In terms of commitments, it’s crucial is to listen to them—not to talk at them. We need to listen to this group, not only during the product development phase but also during the delivery. Often, they are treated as an afterthought. For example, an entire campaign will be created, and at the end, models will be swapped out so they look older, and that’s considered sufficient. It was a good reminder today to think about how they live and to remember that they do a lot of research. What we put out in terms of reviews and recommendations and how we foster word of mouth is going to be super important.

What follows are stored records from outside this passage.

(** *** Concrete runs for the further properties *)

Lemma submitted_tasks_accounted_for_witness :
  length (submitted five_jobs)
  = (length (started after_five_jobs) + getPendingTasksCount after_five_jobs
     + cleared (outputs after_five_jobs))%nat.
Proof.
  apply (submitted_tasks_accounted_for 2 (fresh_queue 2) five_jobs).
  - reflexivity.
  - vm_compute. reflexivity.
Defined.

Lemma every_rejection_reported_once_witness :
  reported (outputs after_five_jobs) = rejections five_jobs.
Proof.
  apply (every_rejection_reported_once 2 (fresh_queue 2) five_jobs).
  - reflexivity.
  - vm_compute. reflexivity.
Defined.

Lemma running_count_is_exact_witness :
  getRunningTasksCount after_five_jobs
  = Z.of_nat (length (in_flight after_five_jobs)).
Proof.
  apply (running_count_is_exact 2 (fresh_queue 2) five_jobs).
  - reflexivity.
  - repeat constructor.
  - vm_compute. reflexivity.
Defined.

Lemma no_free_slot_while_pending_witness :
  getPendingTasksCount after_five_jobs = 0%nat ∨
  getRunningTasksCount after_five_jobs = 2.
Proof.
  apply (no_free_slot_while_pending 2 (fresh_queue 2) five_jobs).
  - reflexivity.
  - repeat constructor.
  - vm_compute. reflexivity.
  - reflexivity.
Defined.

Lemma add_and_resume_return_witness :
  has_thrown (add (job 6) after_five_jobs) = false ∧
  has_thrown (resume after_five_jobs) = false.
Proof.
  apply (add_and_resume_return 2 (fresh_queue 2) five_jobs).
  - reflexivity.
  - repeat constructor.
  - vm_compute. reflexivity.
  - reflexivity.
Defined.

Lemma pause_then_resume_only_logs_witness :
  resume (pause after_five_jobs)
  = Returned (emit LogResumed (emit LogPaused after_five_jobs)).
Proof.
  apply (pause_then_resume_only_logs 2 (fresh_queue 2) five_jobs).
  - reflexivity.
  - repeat constructor.
  - vm_compute. reflexivity.
  - reflexivity.
Defined.

(** The only task has settled. *)
Definition one_done : state :=
  {| concurrency := 1; taskQueue := []; runningTasks := 0;
     isPaused := false; idlePromise := 2; resolveIdle := 2;
     onError := false; next_promise := 3; resolved := [0%nat; 2%nat];
     in_flight := []; started := [1%nat]; outputs := [] |}.

Lemma onIdle_resolves_without_add_witness :
  fst (onIdle one_running) ∈ resolved one_done.
Proof.
  apply (onIdle_resolves_without_add 1 (fresh_queue 1) [Add (job 1)]
           one_running [] 1%nat Fulfilled one_done).
  - reflexivity.
  - vm_compute. reflexivity.
  - left. vm_compute. discriminate.
  - constructor.
  - vm_compute. reflexivity.
  - reflexivity.
  - reflexivity.
Defined.

(** The pending task is cleared, another is added, the running one settles. *)
Definition after_clear_and_add : state :=
  {| concurrency := 1; taskQueue := []; runningTasks := 1;
     isPaused := false; idlePromise := 4; resolveIdle := 4;
     onError := false; next_promise := 5; resolved := [0%nat];
     in_flight := [3%nat]; started := [1%nat; 3%nat];
     outputs := [LogCleared 1] |}.

Lemma cleared_tasks_never_start_witness :
  ∃ extra, started after_clear_and_add
           = started one_running_one_pending ++ extra ∧
           sublist extra (submitted [Add (job 3); Settle 1 Fulfilled]).
Proof.
  apply (cleared_tasks_never_start one_running_one_pending
           [Add (job 3); Settle 1 Fulfilled] after_clear_and_add).
  vm_compute. reflexivity.
Defined.

Lemma lost_slots_never_return_witness :
  getRunningTasksCount with_handler - Z.of_nat (length (in_flight with_handler))
  <= getRunningTasksCount slot_lost - Z.of_nat (length (in_flight slot_lost)).
Proof.
  apply (lost_slots_never_return [Add (Task 1 (ThrowsSync "boom"))]).
  vm_compute. reflexivity.
Defined.



(** The first of the two tasks has settled, the second is running. *)
Definition second_running : state :=
  {| concurrency := 1; taskQueue := []; runningTasks := 1;
     isPaused := false; idlePromise := 3; resolveIdle := 3;
     onError := false; next_promise := 4; resolved := [0%nat];
     in_flight := [2%nat]; started := [1%nat; 2%nat]; outputs := [] |}.

Lemma resolved_only_when_idle_witness :
  runningTasks all_done = 0 ∧ taskQueue all_done = [].
Proof.
  apply (resolved_only_when_idle 3 (Settle 2 Fulfilled) second_running all_done).
  - vm_compute. reflexivity.
  - apply elem_of_cons. right. apply list_elem_of_singleton. reflexivity.
  - intros H. apply list_elem_of_singleton in H. discriminate.
Defined.

End AsyncQueue.
(** The whole function: [get_db] on both arguments, the two
    [print(f"{..._db.metadata.db_path=}")] calls, then the analysis.  When it
    returns, it returns [None] ([tt]), having printed, with both stores as
    they are after the loop.  [set_iter] is the iteration order of the set
    [existing]. *)
Definition check_for_conflicts (set_iter : list string -> list string)
    (registry : list (string * bool)) (source_ref target_ref : DbRef)
    (source target : Store) : Exn + (unit * list PrintItem * Store * Store) :=
  match get_db registry source_ref, get_db registry target_ref with
  | inl e, _ | inr _, inl e => inl e
  | inr source_md, inr target_md =>
      match attr_db_path source_md, attr_db_path target_md with
      | inl e, _ | inr _, inl e => inl e
      | inr source_path, inr target_path =>
          let existing := set_iter (existing_names source target) in
          let f_source_tasks :=
            List.filter (fun t => mem_str (task_name t) existing) (tasks source) in
          let f_target_tasks :=
            List.filter (fun t => mem_str (task_name t) existing) (tasks target) in
          let '(s, source', target') :=
            fold_left (loop_body f_source_tasks f_target_tasks) existing
              (mkState 0 0 0 0 0 0 [] [] []
                 [PText source_path; PText target_path], source, target) in
          inr (tt, printed s ++ report (List.length existing) s, source', target')
      end
  end.

End Conflicts.

(** ** [DatabaseManager.insert_posts_with_deduplication] *)

Module Insert.

(** The body of [for post in posts]: [unique_posts] and the Python set
    [posts_ids] (a duplicate-free list). *)
Definition dedup_step (acc : list Post * list string) (post : Post)
  : list Post * list string :=
  let '(unique_posts, posts_ids) := acc in
  if mem_str (platform_id post) posts_ids then acc
  else (unique_posts ++ [post], posts_ids ++ [platform_id post]).

(** [existing_ids] are the stored ids among [posts_ids]; [session.add_all]
    and [session.commit] behave as [_submit_posts]; the result is the
    models of [filtered_posts]. *)
Definition insert_posts_with_deduplication (st : Store) (ps : list Post)
  : option (list Post * Store) :=
  let '(unique_posts, posts_ids) := fold_left dedup_step ps ([], []) in
  let existing_ids := List.filter (fun q => mem_str q posts_ids) (stored_ids st) in
  let filtered_posts :=
    List.filter (fun p => negb (mem_str (platform_id p) existing_ids)) unique_posts in
  match Submit.submit_posts st filtered_posts with
  | Some st' => Some (filtered_posts, st')
  | None => None
  end.

End Insert.

(** ** [db_operations.find_tasks_groups] *)

Module Groups.

(** [$] matches at the end of the text or before a final newline. *)
Definition dollar (r : list ascii) : bool :=
  match r with
  | [] => true
  | [c] => Ascii.eqb c "010"%char
  | _ => false
  end.

Fixpoint digit_run (l : list ascii) : nat :=
  match l with
  | c :: l' => if Reconcile.is_digit c then S (digit_run l') else 0
  | [] => 0
  end.

(** [(\d+)$] at one position: the greedy [\d+], then backtracking to
    shorter runs until [$] matches. *)
Fixpoint try_len (k : nat) (l : list ascii) : option (list ascii) :=
  match k with
  | O => None
  | S k' => if dollar (skipn k l) then Some (firstn k l) else try_len k' l
  end.

Definition match_at (l : list ascii) : option (list ascii) :=
  try_len (digit_run l) l.

(** [re.search]: the leftmost position where the pattern matches; the
    result is [group(1)]. *)
Fixpoint search_from (l : list ascii) : option (list ascii) :=
  match match_at l with
  | Some g => Some g
  | None => match l with [] => None | _ :: l' => search_from l' end
  end.

Fixpoint is_prefix (p l : list ascii) : bool :=
  match p, l with
  | [], _ => true
  | c :: p', d :: l' => Ascii.eqb c d && is_prefix p' l'
  | _, [] => false
  end.

(** [str.rfind(sub)]: the highest index where [sub] occurs, or -1. *)
Fixpoint rfind_from (sub s : list ascii) (i : nat) : Z :=
  match s with
  | [] => if is_prefix sub [] then Z.of_nat i else (-1)%Z
  | _ :: s' =>
      let r := rfind_from sub s' (S i) in
      if (0 <=? r)%Z then r else if is_prefix sub s then Z.of_nat i else (-1)%Z
  end.

Definition rfind (s sub : list ascii) : Z := rfind_from sub s 0.

(** [name[:j]], with Python's reading of a negative [j]. *)
Definition slice_to (l : list ascii) (j : Z) : list ascii :=
  let n := Z.of_nat (List.length l) in
  let j := if (j <? 0)%Z then Z.max 0 (n + j) else j in
  firstn (Z.to_nat j) l.

(** [groups]: a [defaultdict(list)], in first-insertion order. *)
Definition GroupDict := list (string * list (Z * CollectionStatus)).

Fixpoint g_append (k : string) (v : Z * CollectionStatus) (g : GroupDict) : GroupDict :=
  match g with
  | [] => [(k, [v])]
  | (k', l) :: g' => if String.eqb k k' then (k', l ++ [v]) :: g'
                     else (k', l) :: g_append k v g'
  end.

(** The body of [for task_data in session.execute(select(task_name, status))];
    a [ValueError] of [int] aborts the call ([None]). *)
Definition group_step (g : GroupDict) (row : string * CollectionStatus)
  : option GroupDict :=
  let '(name, st) := row in
  let cs := list_ascii_of_string name in
  match search_from cs with
  | Some group_id =>
      let prefix := string_of_list_ascii (slice_to cs (rfind cs group_id)) in
      match Reconcile.python_int (string_of_list_ascii group_id) with
      | Some k => Some (g_append prefix (k, st) g)
      | None => None
      end
  | None => Some g
  end.

(** Python's [<] on [(int, CollectionStatus)] tuples: the first differing
    items decide; two different members of an [Enum] have no order, so
    [<] between them raises [TypeError] ([None]). *)
Definition tuple_lt (a b : Z * CollectionStatus) : option bool :=
  if Z.eqb (fst a) (fst b) then
    if status_eqb (snd a) (snd b) then Some false else None
  else Some (Z.ltb (fst a) (fst b)).

Fixpoint insert_sorted (x : Z * CollectionStatus) (l : list (Z * CollectionStatus))
  : option (list (Z * CollectionStatus)) :=
  match l with
  | [] => Some [x]
  | y :: l' =>
      match tuple_lt x y with
      | None => None
      | Some true => Some (x :: y :: l')
      | Some false => option_map (cons y) (insert_sorted x l')
      end
  end.

(** [list.sort()], as a stable insertion sort driven by [<].  A comparison
    sort must compare two entries of equal index and different status
    whenever the list has such a pair (nothing else orders them), so the
    [TypeError] is raised exactly when this sort raises it; otherwise the
    sorted list is the same. *)
Definition sort_list (l : list (Z * CollectionStatus))
  : option (list (Z * CollectionStatus)) :=
  fold_opt (fun s x => insert_sorted x s) l [].

Definition task_rows (st : Store) : list (string * CollectionStatus) :=
  map (fun t => (task_name t, status t)) (tasks st).

Definition collect_groups (st : Store) : option GroupDict :=
  fold_opt group_step (task_rows st) [].

Definition find_tasks_groups (st : Store) : option GroupDict :=
  match collect_groups st with
  | Some g => Reconcile.map_opt (fun '(p, l) => option_map (pair p) (sort_list l)) g
  | None => None
  end.

End Groups.

(** ** [db_operations.count_states] *)

Module Counts.

Definition status_name (s : CollectionStatus) : string :=
  match s with
  | INIT => "INIT" | INVALID_CONF => "INVALID_CONF" | RUNNING => "RUNNING"
  | PAUSED => "PAUSED" | ABORTED => "ABORTED" | DONE => "DONE"
  end.

Definition lower (s : string) : string :=
  string_of_list_ascii (map Reconcile.ascii_lower (list_ascii_of_string s)).

(** The column stores the member names; [GROUP BY] returns one row per
    stored value, in the order of the values. *)
Definition stored_order : list CollectionStatus :=
  [ABORTED; DONE; INIT; INVALID_CONF; PAUSED; RUNNING].

Definition count_status (s : CollectionStatus) (ts : list CollectionTask) : nat :=
  List.length (List.filter (fun t => status_eqb (status t) s) ts).

(** [{enum_type.name.lower(): count for enum_type, count in results}] *)
Definition count_states (st : Store) : list (string * nat) :=
  map (fun s => (lower (status_name s), count_status s (tasks st)))
      (List.filter (fun s => 0 <? count_status s (tasks st)) stored_order).

(** [d[k]] on the returned dict; [None] is a [KeyError]. *)
Definition dict_lookup (k : string) (d : list (string * nat)) : option nat :=
  option_map snd (find (fun kv => String.eqb (fst kv) k) d).

End Counts.

(** ** Task maintenance in [db_mgmt.py] *)

Module TaskOps.

Definition mem_Z (i : Z) (l : list Z) : bool := existsb (Z.eqb i) l.

Definition set_status (t : CollectionTask) (s : CollectionStatus) : CollectionTask :=
  mkTask (task_id t) (task_name t) (task_platform t) (collection_config t) s
    (found_items t) (added_items t).

Definition in_states (states : list CollectionStatus) (t : CollectionTask) : bool :=
  existsb (status_eqb (status t)) states.

(** [DatabaseManager.reset_collection_task_states]: the selected tasks get
    status INIT; [c] counts them. *)
Definition reset_collection_task_states (st : Store) (states : list CollectionStatus)
  : nat * Store :=
  let sel := List.filter (in_states states) (tasks st) in
  let c := fold_left (fun c _ => S c) sel 0 in
  (c, mkStore (map (fun t => if in_states states t then set_status t INIT else t) (tasks st))
              (posts st)).

Definition default_reset_states : list CollectionStatus := [RUNNING; ABORTED].

Definition detach (p : Post) : Post :=
  mkPost (post_id p) (post_platform p) (platform_id p) None (orig_db_conf p).

Definition fk_in (ids : list Z) (p : Post) : bool :=
  match collection_task_id p with Some i => mem_Z i ids | None => false end.

(** [DatabaseManager.delete_tasks]: the posts of the tasks to keep posts of
    lose their foreign key; then the tasks are deleted, and the SQLite
    foreign key [ON DELETE CASCADE] (with [pragma foreign_keys=ON]) deletes
    the posts still pointing at them. *)
Definition delete_tasks (st : Store) (task_names_keep_info : list (string * bool)) : Store :=
  let keep_posts_of_tasks := map fst (List.filter snd task_names_keep_info) in
  let ps :=
    match keep_posts_of_tasks with
    | [] => posts st
    | _ =>
        let keep_posts_ids :=
          map task_id (List.filter (fun t => mem_str (task_name t) keep_posts_of_tasks)
                         (tasks st)) in
        map (fun p => if fk_in keep_posts_ids p then detach p else p) (posts st)
    end in
  let task_names := map fst task_names_keep_info in
  let deleted_ids :=
    map task_id (List.filter (fun t => mem_str (task_name t) task_names) (tasks st)) in
  mkStore (List.filter (fun t => negb (mem_str (task_name t) task_names)) (tasks st))
          (List.filter (fun p => negb (fk_in deleted_ids p)) ps).

(** The fields of [CollectionResult] that [update_task_results] reads. *)
Record CollectionResult := mkResult {
  res_task_id : Z;
  res_transient : bool;
  res_added_posts : list Post;
  res_collected_items : Z
}.

(** [session.query(DBCollectionTask).get(id)] *)
Definition get_task (st : Store) (i : Z) : option CollectionTask :=
  find (fun t => Z.eqb (task_id t) i) (tasks st).

(** [DatabaseManager.update_task_results]: a missing task is [None] in
    Python, and both [session.delete(None)] and [None.status = ...] raise
    ([None]).  A transient task is deleted with its posts (relationship
    cascade ["all, delete, delete-orphan"]). *)
Definition update_task_results (st : Store) (r : CollectionResult) : option Store :=
  match get_task st (res_task_id r) with
  | None => None
  | Some tr =>
      if res_transient r then
        Some (mkStore (List.filter (fun t => negb (Z.eqb (task_id t) (task_id tr))) (tasks st))
                      (List.filter (fun p => negb (fk_in [task_id tr] p)) (posts st)))
      else
        Some (mkStore (replace_task
                         (mkTask (task_id tr) (task_name tr) (task_platform tr)
                            (collection_config tr) DONE (Some (res_collected_items r))
                            (Some (Z.of_nat (List.length (res_added_posts r)))))
                         (tasks st))
                      (posts st))
  end.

—Katrina McGhee, EVP, Marketing & Communications, American Heart Association
For me, a key theme is that this generation values the research process. What’s interesting is that this generation grew up at a time when mass advertising and marketing meant putting on a lot of TV ads that tell you to buy. Over the years, and perhaps as a reaction to that, this group has become savvier about their purchases. It’s more about providing the right information and sharing that you’re not selling at them and you are not trying to push a sale. Don’t think these consumers are dumb and don’t tell them to buy; they’ll make my own decision.
My commitment for all of us marketing brands is not to be shy about this generation being part of our audience and openly talk to them, engage them and market to them. There’s nothing to be embarrassed about, and it’s just a remarkable generation with strong opinions, passions and aspirations.
—Mai Fenton, CMO, Superscript
Even though this is a generation, its members are not all the same. While age is a convenient way to think about segments, the parents here reminded us that the people within those segments have unique thoughts, minds, etc. I also heard today just the range of things that they think about and purchase. Sometimes we make the mistake of thinking that that’s not the case with this generation. But the breadth was huge. And that’s a key thing for us to keep in mind. We need to consider their experiences and all their needs because they’re still very active, living individuals.
In my role at Pfizer, I spend time collaborating and, to some degree, interrogating plans for the products that we bring to the marketplace and customers and, in our case, to patient. My commitment is to ensure that when we’re looking at those and discussing them, we’re truly asking ourselves and making sure we have a clear communication plan for this generation where the product is applicable. And we need to ensure it’s not just an afterthought, that it’s a proactive part and that we genuinely understand the why and the rationale behind what we’re saying.
—Deborah Scarano, VP, Senior Launch Navigator, Pfizer
Three things stood out for me. One, I love the comment that aspirations don’t expire at a certain age. I thought that was well done and well stated. The panelists brought up the value of dedicated customer service, that’s knowledgeable but also patient. That’s something that struck a chord with me in terms of not just being there but also being patient, especially for the group that we’re lucky to talk with today. The third takeaway was how incredibly influential the parents are. An influencer doesn’t necessarily have to be what I think our current definition is. Especially if you think about when you’re making a big purchase, you’re making a significant decision and you’re going to talk to your parents. It’s essential to make sure as a marketer that you understand how those decisions get made.
The big thing that resonated for me was to keep it simple, be inclusive and be persuasive. For Booz Allen, what I do every single day is cybersecurity. It’s nebulous, it’s incredibly technical and can be difficult, but it doesn’t have to be. Keeping it simple is going to be a very effective and persuasive strategy.